#### [Activity]
Hunt through the entries for the word "stdpp" and copy each line in which it appears.

[Stored items]
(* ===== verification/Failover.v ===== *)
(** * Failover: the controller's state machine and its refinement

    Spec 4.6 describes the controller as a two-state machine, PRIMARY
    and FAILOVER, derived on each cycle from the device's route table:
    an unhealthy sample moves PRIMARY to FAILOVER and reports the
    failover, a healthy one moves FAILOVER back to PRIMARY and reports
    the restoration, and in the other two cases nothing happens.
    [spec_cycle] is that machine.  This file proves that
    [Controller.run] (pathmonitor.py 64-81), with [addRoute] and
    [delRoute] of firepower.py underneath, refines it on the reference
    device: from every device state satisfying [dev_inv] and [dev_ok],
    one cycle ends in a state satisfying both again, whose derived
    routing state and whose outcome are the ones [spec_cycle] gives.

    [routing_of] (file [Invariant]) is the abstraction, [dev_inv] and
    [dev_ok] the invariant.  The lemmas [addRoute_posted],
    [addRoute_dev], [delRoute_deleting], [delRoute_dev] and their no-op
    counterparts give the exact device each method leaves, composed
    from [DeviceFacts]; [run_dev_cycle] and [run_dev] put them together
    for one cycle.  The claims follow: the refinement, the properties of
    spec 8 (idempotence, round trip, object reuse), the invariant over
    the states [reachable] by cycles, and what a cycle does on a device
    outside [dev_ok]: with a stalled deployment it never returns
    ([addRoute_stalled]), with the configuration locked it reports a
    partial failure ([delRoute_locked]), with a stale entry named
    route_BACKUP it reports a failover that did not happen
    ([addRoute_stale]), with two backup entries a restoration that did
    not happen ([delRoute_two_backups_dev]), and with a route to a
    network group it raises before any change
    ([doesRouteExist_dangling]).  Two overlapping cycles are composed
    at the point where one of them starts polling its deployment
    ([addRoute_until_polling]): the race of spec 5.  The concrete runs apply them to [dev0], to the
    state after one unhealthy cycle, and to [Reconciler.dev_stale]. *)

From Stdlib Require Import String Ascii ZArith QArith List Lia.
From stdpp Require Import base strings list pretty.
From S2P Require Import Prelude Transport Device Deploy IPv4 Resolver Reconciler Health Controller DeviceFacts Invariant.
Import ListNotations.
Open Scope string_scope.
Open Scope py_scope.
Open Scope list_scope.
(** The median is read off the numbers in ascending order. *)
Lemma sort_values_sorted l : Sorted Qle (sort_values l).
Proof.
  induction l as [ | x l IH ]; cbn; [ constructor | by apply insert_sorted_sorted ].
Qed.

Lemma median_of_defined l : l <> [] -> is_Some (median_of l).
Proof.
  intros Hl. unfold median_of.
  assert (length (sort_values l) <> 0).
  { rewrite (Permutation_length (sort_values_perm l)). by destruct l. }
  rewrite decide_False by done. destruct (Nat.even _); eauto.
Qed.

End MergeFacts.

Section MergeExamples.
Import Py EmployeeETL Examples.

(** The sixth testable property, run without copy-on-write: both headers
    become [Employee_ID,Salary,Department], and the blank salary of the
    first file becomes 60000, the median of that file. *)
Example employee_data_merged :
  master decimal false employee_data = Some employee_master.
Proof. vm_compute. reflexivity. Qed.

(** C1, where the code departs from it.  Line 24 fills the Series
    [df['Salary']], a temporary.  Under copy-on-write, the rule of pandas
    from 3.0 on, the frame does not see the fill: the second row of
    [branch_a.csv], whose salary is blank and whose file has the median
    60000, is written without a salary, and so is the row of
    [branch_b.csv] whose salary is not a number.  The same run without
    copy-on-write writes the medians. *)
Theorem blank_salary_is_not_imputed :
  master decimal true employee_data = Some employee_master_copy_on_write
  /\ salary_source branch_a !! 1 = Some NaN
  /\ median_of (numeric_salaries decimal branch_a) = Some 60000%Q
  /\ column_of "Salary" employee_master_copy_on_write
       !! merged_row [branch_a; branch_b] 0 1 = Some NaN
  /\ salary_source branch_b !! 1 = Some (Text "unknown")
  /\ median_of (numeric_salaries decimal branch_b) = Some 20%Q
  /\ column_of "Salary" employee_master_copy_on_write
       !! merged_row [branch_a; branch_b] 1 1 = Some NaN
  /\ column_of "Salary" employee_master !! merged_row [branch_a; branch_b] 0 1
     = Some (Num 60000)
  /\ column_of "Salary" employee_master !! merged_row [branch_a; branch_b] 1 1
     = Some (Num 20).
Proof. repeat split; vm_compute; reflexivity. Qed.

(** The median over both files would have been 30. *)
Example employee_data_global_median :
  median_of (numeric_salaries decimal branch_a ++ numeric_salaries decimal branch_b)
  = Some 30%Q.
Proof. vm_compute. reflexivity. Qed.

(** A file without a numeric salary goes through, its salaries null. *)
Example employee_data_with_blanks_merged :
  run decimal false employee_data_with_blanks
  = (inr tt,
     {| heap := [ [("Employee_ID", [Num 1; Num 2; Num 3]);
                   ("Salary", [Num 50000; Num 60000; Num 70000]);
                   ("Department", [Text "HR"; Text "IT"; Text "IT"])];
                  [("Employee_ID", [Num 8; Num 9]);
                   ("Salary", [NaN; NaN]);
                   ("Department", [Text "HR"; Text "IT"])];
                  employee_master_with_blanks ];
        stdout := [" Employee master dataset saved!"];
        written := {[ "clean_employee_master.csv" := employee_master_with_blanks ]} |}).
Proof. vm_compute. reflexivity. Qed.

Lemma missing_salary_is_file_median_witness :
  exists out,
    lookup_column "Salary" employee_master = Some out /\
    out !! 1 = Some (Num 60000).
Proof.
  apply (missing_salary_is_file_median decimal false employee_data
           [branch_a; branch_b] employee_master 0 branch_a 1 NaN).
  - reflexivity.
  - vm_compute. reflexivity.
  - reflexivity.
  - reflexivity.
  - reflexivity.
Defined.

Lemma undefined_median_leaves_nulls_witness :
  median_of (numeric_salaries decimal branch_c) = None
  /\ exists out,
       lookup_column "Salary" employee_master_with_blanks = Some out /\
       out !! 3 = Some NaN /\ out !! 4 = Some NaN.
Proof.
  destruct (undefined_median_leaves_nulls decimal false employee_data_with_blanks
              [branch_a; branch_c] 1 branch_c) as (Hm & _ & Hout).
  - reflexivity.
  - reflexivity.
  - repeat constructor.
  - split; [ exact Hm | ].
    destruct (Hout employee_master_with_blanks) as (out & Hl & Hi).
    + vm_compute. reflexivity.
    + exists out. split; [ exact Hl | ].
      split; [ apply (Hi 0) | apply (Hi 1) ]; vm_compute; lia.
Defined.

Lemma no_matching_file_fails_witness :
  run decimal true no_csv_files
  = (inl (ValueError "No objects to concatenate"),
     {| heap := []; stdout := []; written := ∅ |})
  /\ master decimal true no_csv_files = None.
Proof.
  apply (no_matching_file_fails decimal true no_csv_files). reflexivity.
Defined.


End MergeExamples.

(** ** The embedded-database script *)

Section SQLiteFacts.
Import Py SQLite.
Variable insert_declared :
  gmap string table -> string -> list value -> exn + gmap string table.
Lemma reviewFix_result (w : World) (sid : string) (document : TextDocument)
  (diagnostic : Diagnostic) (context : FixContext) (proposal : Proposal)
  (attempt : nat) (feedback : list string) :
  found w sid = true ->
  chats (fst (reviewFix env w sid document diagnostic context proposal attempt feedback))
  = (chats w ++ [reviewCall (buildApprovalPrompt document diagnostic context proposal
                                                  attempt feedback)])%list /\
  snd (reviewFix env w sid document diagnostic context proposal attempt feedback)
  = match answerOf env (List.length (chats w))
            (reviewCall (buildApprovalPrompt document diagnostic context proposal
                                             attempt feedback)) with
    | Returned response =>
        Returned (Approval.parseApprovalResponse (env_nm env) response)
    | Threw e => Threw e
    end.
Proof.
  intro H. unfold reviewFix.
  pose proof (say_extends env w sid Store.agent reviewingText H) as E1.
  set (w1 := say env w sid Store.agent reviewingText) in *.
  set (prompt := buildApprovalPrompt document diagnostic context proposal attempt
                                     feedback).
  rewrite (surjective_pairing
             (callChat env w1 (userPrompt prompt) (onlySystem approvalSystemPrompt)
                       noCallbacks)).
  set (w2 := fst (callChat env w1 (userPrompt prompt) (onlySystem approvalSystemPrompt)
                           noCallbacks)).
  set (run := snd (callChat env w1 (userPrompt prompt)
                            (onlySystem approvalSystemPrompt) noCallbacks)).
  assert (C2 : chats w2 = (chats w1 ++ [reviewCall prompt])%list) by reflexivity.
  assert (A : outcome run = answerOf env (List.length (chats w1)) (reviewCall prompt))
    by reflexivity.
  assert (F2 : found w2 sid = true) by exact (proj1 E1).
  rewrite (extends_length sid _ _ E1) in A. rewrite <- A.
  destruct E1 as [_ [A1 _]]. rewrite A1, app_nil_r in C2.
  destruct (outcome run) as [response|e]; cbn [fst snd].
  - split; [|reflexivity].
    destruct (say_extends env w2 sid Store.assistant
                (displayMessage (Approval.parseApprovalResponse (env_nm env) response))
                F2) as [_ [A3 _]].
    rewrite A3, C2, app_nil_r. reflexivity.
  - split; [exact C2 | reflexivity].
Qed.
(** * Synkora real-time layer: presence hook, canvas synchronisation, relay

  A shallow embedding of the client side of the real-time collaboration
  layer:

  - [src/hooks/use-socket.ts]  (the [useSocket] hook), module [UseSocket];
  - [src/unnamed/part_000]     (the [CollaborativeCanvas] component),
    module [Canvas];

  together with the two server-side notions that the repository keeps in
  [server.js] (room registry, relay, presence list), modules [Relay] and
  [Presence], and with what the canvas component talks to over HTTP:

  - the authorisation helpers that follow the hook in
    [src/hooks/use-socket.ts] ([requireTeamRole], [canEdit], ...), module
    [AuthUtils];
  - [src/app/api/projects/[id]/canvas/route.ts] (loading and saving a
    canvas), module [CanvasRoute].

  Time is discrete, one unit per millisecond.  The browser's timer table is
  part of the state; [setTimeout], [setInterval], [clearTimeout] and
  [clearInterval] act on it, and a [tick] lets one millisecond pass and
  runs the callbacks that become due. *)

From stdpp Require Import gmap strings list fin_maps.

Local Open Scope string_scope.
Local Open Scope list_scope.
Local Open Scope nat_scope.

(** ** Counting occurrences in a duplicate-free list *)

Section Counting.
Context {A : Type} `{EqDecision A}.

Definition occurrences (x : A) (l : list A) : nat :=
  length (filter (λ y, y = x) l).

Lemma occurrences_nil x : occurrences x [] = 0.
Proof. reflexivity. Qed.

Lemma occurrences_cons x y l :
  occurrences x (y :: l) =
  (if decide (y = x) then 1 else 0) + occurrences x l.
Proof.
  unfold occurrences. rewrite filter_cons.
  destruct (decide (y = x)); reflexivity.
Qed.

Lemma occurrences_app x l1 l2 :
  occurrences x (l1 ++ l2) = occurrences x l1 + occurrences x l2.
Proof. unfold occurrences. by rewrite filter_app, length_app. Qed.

#### [Result for this exercise]
From stdpp Require Import base strings list pretty.
From stdpp Require Import gmap strings list fin_maps.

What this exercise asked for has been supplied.